Dimanche du Pardon, 02- 2018

            Nous entendrons tout à l’heure la prière de Saint Ephrem le Syrien. La prière a été introduite dans les offices de la semaine qui vient de s’écouler. Elle accompagne les fidèles dans leurs prières personnelles pendant le Grand Carême. Elle est dite aux offices célébrés en semaine pendant les quarante jours de carême, puis aux liturgies des Présanctifiés des trois premiers jours de la semaine Sainte qui suit. Saint Ephrem énumère quatre passions – les occidentaux parlent de péchés capitaux, il énumère des péchés majeurs, qu’il faut vaincre et quatre antidotes à ces passions, quatre vertus, qu’il faut acquérir avec l’aide de Dieu.

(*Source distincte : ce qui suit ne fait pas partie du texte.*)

(* ===== verification/AgentGuarantees.v ===== *)
(** * What holds of the agent's ledger in every reachable store

    Whatever the order of charges, reservations, flushes, configurations,
    acknowledgements, pruning and restarts, whatever the clock reads and
    whatever the disk refuses. *)

From S2P Require Import Prelude Tx GoStrings Calendar Rational Schema Quota AgentState AgentCredits AgentStore AgentScenarios.
From stdpp Require Import base gmap strings list sorting relations.
From Stdlib Require Import Ascii String.
Local Open Scope string_scope.
Local Open Scope Z_scope.

(** No lease is overspent.  What a lease has settled, plus what was
    forwarded from its live windows, plus what its windows still reserve
    stays within its bytes. *)
Theorem agent_budget s id l :
  agent_reachable s -> Leases (state s) !! id = Some l ->
  0 <= used_of (state s) id <= spent s id /\ spent s id <= used_of (state s) id + creditLiability (Windows (state s)) id /\
  used_of (state s) id + creditLiability (Windows (state s)) id <= NL_Bytes l.
Proof.
  intros Hr%agent_inv Hl. destruct Hr as [Hd Hlive _ _ _]. pose proof (spent_covered s id Hlive). pose proof (used_of_nonneg _ id Hd).
  pose proof (di_budget _ Hd _ _ Hl). lia.
Qed.

(** Responsibility is bounded: at most two windows per rule and
    direction, 4 MiB of unconfirmed credit per rule, 8 MiB per account. *)
Theorem agent_bounds s rule up user :
  agent_reachable s ->
  pool_count (Windows (state s)) rule up <= 2 /\ rule_total (Windows (state s)) rule <= 4 * 1024 * 1024 /\
  user_total (Windows (state s)) user <= 8 * 1024 * 1024.
Proof.
  intros [Hd _ _ _ _]%agent_inv. split; [apply (di_pool _ Hd)|split; [apply (di_rule _ Hd)|apply (di_user _ Hd)]].
Qed.

(** C16: the log is enough.  While the store runs, replaying the log on the
    checkpoint gives exactly the state in memory. *)
Theorem agent_durable s :
  agent_reachable s -> failed s = false -> applyEvents (log s) (saved s) = (Ok tt, state s).
Proof. intros [_ _ _ _ Hr]%agent_inv. exact Hr. Qed.

(** Unconfirmed usage is covered: the records waiting for the panel
    never add up to more than the lease has settled. *)
Theorem agent_pending s id :
  agent_reachable s -> pending_bytes (Pending (state s)) id <= used_of (state s) id.
Proof. intros [Hd _ _ _ _]%agent_inv. apply (di_pending _ Hd). Qed.

(** A charge debits exactly what it asked for, from open windows of the
    rule's own pool, lease and account that have not expired, never beyond
    their capacity; a refused charge debits nothing; the durable state does
    not change. *)
Theorem charge_exact now queue r until up n s result s' q :
  agent_reachable s -> TryCreditCharge now queue r until up n s = (result, s', q) ->
  state s' = state s /\
  match result with
  | Ok _ => 0 <= n /\ now < until /\ debited (may_fund s now r up) (credits s) (credits s') n
  | Err _ => credits s' = credits s
  end.
Proof.
  intros [_ Hl _ _ _]%agent_inv E. destruct (TryCreditCharge_spec _ _ _ _ _ _ _ _ _ _ Hl E) as (Hs & _ & Hres).
  split; [done|]. destruct result; [|done]. by destruct Hres as (? & ? & _ & ?).
Qed.

(** C15: a crash loses no traffic.  A running store that dies at any point
    and is opened again from its files has no windows, and every lease it
    still knows is charged at least what was forwarded at its expense and at
    most its bytes. *)
Theorem agent_crash s now ios s' id l :
  agent_reachable s -> failed s = false -> OpenStore now ios (saved s) (log s) = (Ok tt, s') ->
  Leases (state s') !! id = Some l ->
  Windows (state s') = ∅ /\ spent s id <= used_of (state s') id <= NL_Bytes l.
Proof.
  intros Hr Hf Ho Hl. pose proof (agent_inv _ Hr) as Hi.
  destruct (OpenStore_spec now ios (saved s) (log s) s' (si_log _ _ Hi) Ho) as (st & Ha & Hi' & _ & Hw & Hu).
  rewrite (si_replay _ _ Hi Hf) in Ha. injection Ha as <-. destruct (Hu id (mk_is_Some _ _ Hl)) as [_ Hused]. split; [done|].
  pose proof (spent_covered s id (si_live _ _ Hi)). pose proof (di_budget _ (si_disk _ _ Hi') _ _ Hl) as Hb.
  rewrite Hw in Hb. unfold creditLiability in Hb. rewrite map_sum_empty in Hb. unfold committed in Hused. lia.
Qed.

(** The restart succeeds.  A running store whose state passes the
    snapshot check is opened again on a working disk, when the clock has not
    gone back behind the start of a window. *)
Theorem agent_restart s now ios :
  agent_reachable s -> failed s = false -> validateSnapshot (saved s) = Ok tt -> validateSnapshot (state s) = Ok tt ->
  (forall n, working (ios n)) ->
  (forall id w, Windows (state s) !! id = Some w -> W_StartedAt w <= now /\ 0 <= W_Sequence w < 2 ^ 64) ->
  (OpenStore now ios (saved s) (log s)).1 = Ok tt.
Proof.
  intros Hr Hf Hv1 Hv2 Hio Hw. pose proof (agent_inv _ Hr) as Hi. unfold OpenStore. rewrite Hv1.
  destruct (apply_all_state (log s) (blank (saved s) (log s))) as (H1 & H2 & _). simpl in *.
  rewrite (si_replay _ _ Hi Hf) in H1, H2. destruct (apply_all (log s) _) as [[[]|e] s1]; [|done]. simpl in *. rewrite H2, Hv2.
  unfold recoverCredits. apply recover_loop_succeeds; [done|]. rewrite H2. split.
  - apply (si_disk _ _ Hi).
  - unfold validateSnapshot in Hv2. pass Hv2 E. bool_to_prop. done.
  - intros id w Hid. by destruct (Hw _ _ Hid).
  - intros id w Hid. pose proof (snapshot_sequence _ _ _ Hv2 Hid) as Hseq. destruct (Hw _ _ Hid) as [_ H0]. lia.
Qed.

(** An accepted snapshot is within budget: the check at start-up
    implies everything the ledger relies on. *)
Theorem snapshot_sound st id l :
  validateSnapshot st = Ok tt -> Leases st !! id = Some l ->
  0 <= used_of st id /\ pending_bytes (Pending st) id <= used_of st id /\
  used_of st id + creditLiability (Windows st) id <= NL_Bytes l.
Proof.
  intros Hd%snapshot_inv Hl. split; [by apply used_of_nonneg|]. split; [apply (di_pending _ Hd)|by apply (di_budget _ Hd)].
Qed.

(** ** The guarantees at work

    In [s4] the TCP rule has a window of 250000 bytes, 10 of them spent; in
    [s5] the UDP rules have charged 60 bytes each. *)
Ltac here E := vm_compute in E; first [discriminate E|injection E as <-; reflexivity].

(** A test of all rows, looked up. *)
Lemma map_lookup_all {V} (m : gmap string V) (p : V -> bool) id v :
  m !! id = Some v -> forallb (fun kv => p kv.2) (map_to_list m) = true -> p v = true.
Proof. intros Hm Hp. exact (forallb_map (fun kv => p kv.2) m id v Hp Hm). Qed.

Lemma agent_budget_witness :
  match Leases (state s4) !! "L3" with
  | Some l => spent s4 "L3" = 10 /\ spent s4 "L3" <= NL_Bytes l
  | None => False
  end.
Proof.
  destruct (Leases (state s4) !! "L3") as [l|] eqn:E; [|here E]. split; [vm_compute; reflexivity|].
  destruct (agent_budget s4 "L3" l s4_reachable E) as (_ & H1 & H2). lia.
Defined.

Lemma agent_bounds_witness : pool_count (Windows (state s4)) "t" true = 1 /\ pool_count (Windows (state s4)) "t" true <= 2.
Proof. split; [vm_compute; reflexivity|]. exact (proj1 (agent_bounds s4 "t" true "user:alice" s4_reachable)). Defined.

Lemma agent_durable_witness : failed s5 = false /\ applyEvents (log s5) (saved s5) = (Ok tt, state s5).
Proof. assert (H : failed s5 = false) by (vm_compute; reflexivity). exact (conj H (agent_durable s5 s5_reachable H)). Defined.

Lemma agent_pending_witness : pending_bytes (Pending (state s5)) "L1" = 60 /\ pending_bytes (Pending (state s5)) "L1" <= used_of (state s5) "L1".
Proof. split; [vm_compute; reflexivity|]. exact (agent_pending s5 "L1" s5_reachable). Defined.

Lemma charge_exact_witness : debited (may_fund s3 (t0 + 1) rule_t true) (credits s3) (credits s4) 10.
Proof.
  destruct (TryCreditCharge (t0 + 1) true rule_t until true 10 s3) as [[result s'] q] eqn:E.
  assert (Hs : s4 = s') by (unfold s4; rewrite E; reflexivity).
  assert (Hr : result = Ok tt) by (assert (H : (TryCreditCharge (t0 + 1) true rule_t until true 10 s3).1.1 = Ok tt) by (vm_compute; reflexivity); rewrite E in H; exact H).
  pose proof (charge_exact (t0 + 1) true rule_t until true 10 s3 result s' q s3_reachable E) as [_ H].
  rewrite Hr in H. rewrite Hs. exact (proj2 (proj2 H)).
Defined.

Definition s5_opened : Store := (OpenStore (t0 + 4) (fun _ => good_disk) (saved s5) (log s5)).2.
Lemma s5_opens : OpenStore (t0 + 4) (fun _ => good_disk) (saved s5) (log s5) = (Ok tt, s5_opened).
Proof.
  unfold s5_opened. assert (H : (OpenStore (t0 + 4) (fun _ => good_disk) (saved s5) (log s5)).1 = Ok tt) by (vm_compute; reflexivity).
  destruct (OpenStore (t0 + 4) (fun _ => good_disk) (saved s5) (log s5)) as [r s]. simpl in *. by rewrite H.
Qed.

(** 250000 bytes are charged after the crash, 10 were forwarded. *)
Lemma agent_crash_witness :
  match Leases (state s5_opened) !! "L3" with
  | Some l => used_of (state s5_opened) "L3" = 250000 /\ spent s5 "L3" <= used_of (state s5_opened) "L3" <= NL_Bytes l
  | None => False
  end.
Proof.
  destruct (Leases (state s5_opened) !! "L3") as [l|] eqn:E; [|here E]. split; [vm_compute; reflexivity|].
  assert (Hf : failed s5 = false) by (vm_compute; reflexivity).
  exact (proj2 (agent_crash s5 (t0 + 4) (fun _ => good_disk) s5_opened "L3" l s5_reachable Hf s5_opens E)).
Defined.

Lemma agent_restart_witness : (OpenStore (t0 + 4) (fun _ => good_disk) (saved s5) (log s5)).1 = Ok tt.
Proof.
  apply (agent_restart s5 (t0 + 4) (fun _ => good_disk) s5_reachable).
  - vm_compute. reflexivity.
  - vm_compute. reflexivity.
  - vm_compute. reflexivity.
  - intros n. split; reflexivity.
  - intros id w Hw. apply (map_lookup_all (Windows (state s5)) (fun w => (W_StartedAt w <=? t0 + 4) && (0 <=? W_Sequence w) && (W_Sequence w <? 2 ^ 64))) in Hw.
    + bool_to_prop. lia.
    + vm_compute. reflexivity.
Defined.

Lemma snapshot_sound_witness :
  validateSnapshot (state s5) = Ok tt /\ used_of (state s5) "L1" + creditLiability (Windows (state s5)) "L1" <= 100.
Proof.
  assert (H : validateSnapshot (state s5) = Ok tt) by (vm_compute; reflexivity). split; [exact H|].
  destruct (Leases (state s5) !! "L1") as [l|] eqn:E; [|here E].
  assert (Hb : NL_Bytes l = 100) by here E. rewrite <- Hb. exact (proj2 (proj2 (snapshot_sound (state s5) "L1" l H E))).
Defined.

            L’oisiveté, la première passion évoquée, est le contraire du labeur, du travail. C’est un manque d’activité ou une activité vide de sens. L’une des conséquences de la chute du premier homme, rapportée dans la Genèse est que l’homme « se nourrira dans la peine, tous le jours de sa vie », ou plus clairement, qu’il devra « se nourrir à la sueur de son front ». Saint Paul le reformule dans sa 2-ème épître aux Théssalonissiens : « Si quelqu’un ne veut pas travailler, qu’il ne mange pas non plus » – écrit-il. Le travail est donc une obligation. Il faut cependant distinguer l’oisiveté du repos, qui est nécessaire. Le refus de l’oisiveté ne signifie pas qu’il faille travailler jour et nuit. Il est demandé à l’homme de se reposer, de ne pas travailler le 7-ème jour. Et tous les 50 ans, les agriculteurs hébreux étaient appelés à laisser la terre se reposer, elle aussi, pendant une année. Chacun a des talents, chacun a des connaissances qu’il peut mettre à profit pour servir Dieu et servir son prochain. C’est aussi de cette façon que l’on échappe à l’oisiveté, qui pour les Pères de l’Eglise, est à la source de nombreuses autres passions, et ramollit le corps et l’esprit.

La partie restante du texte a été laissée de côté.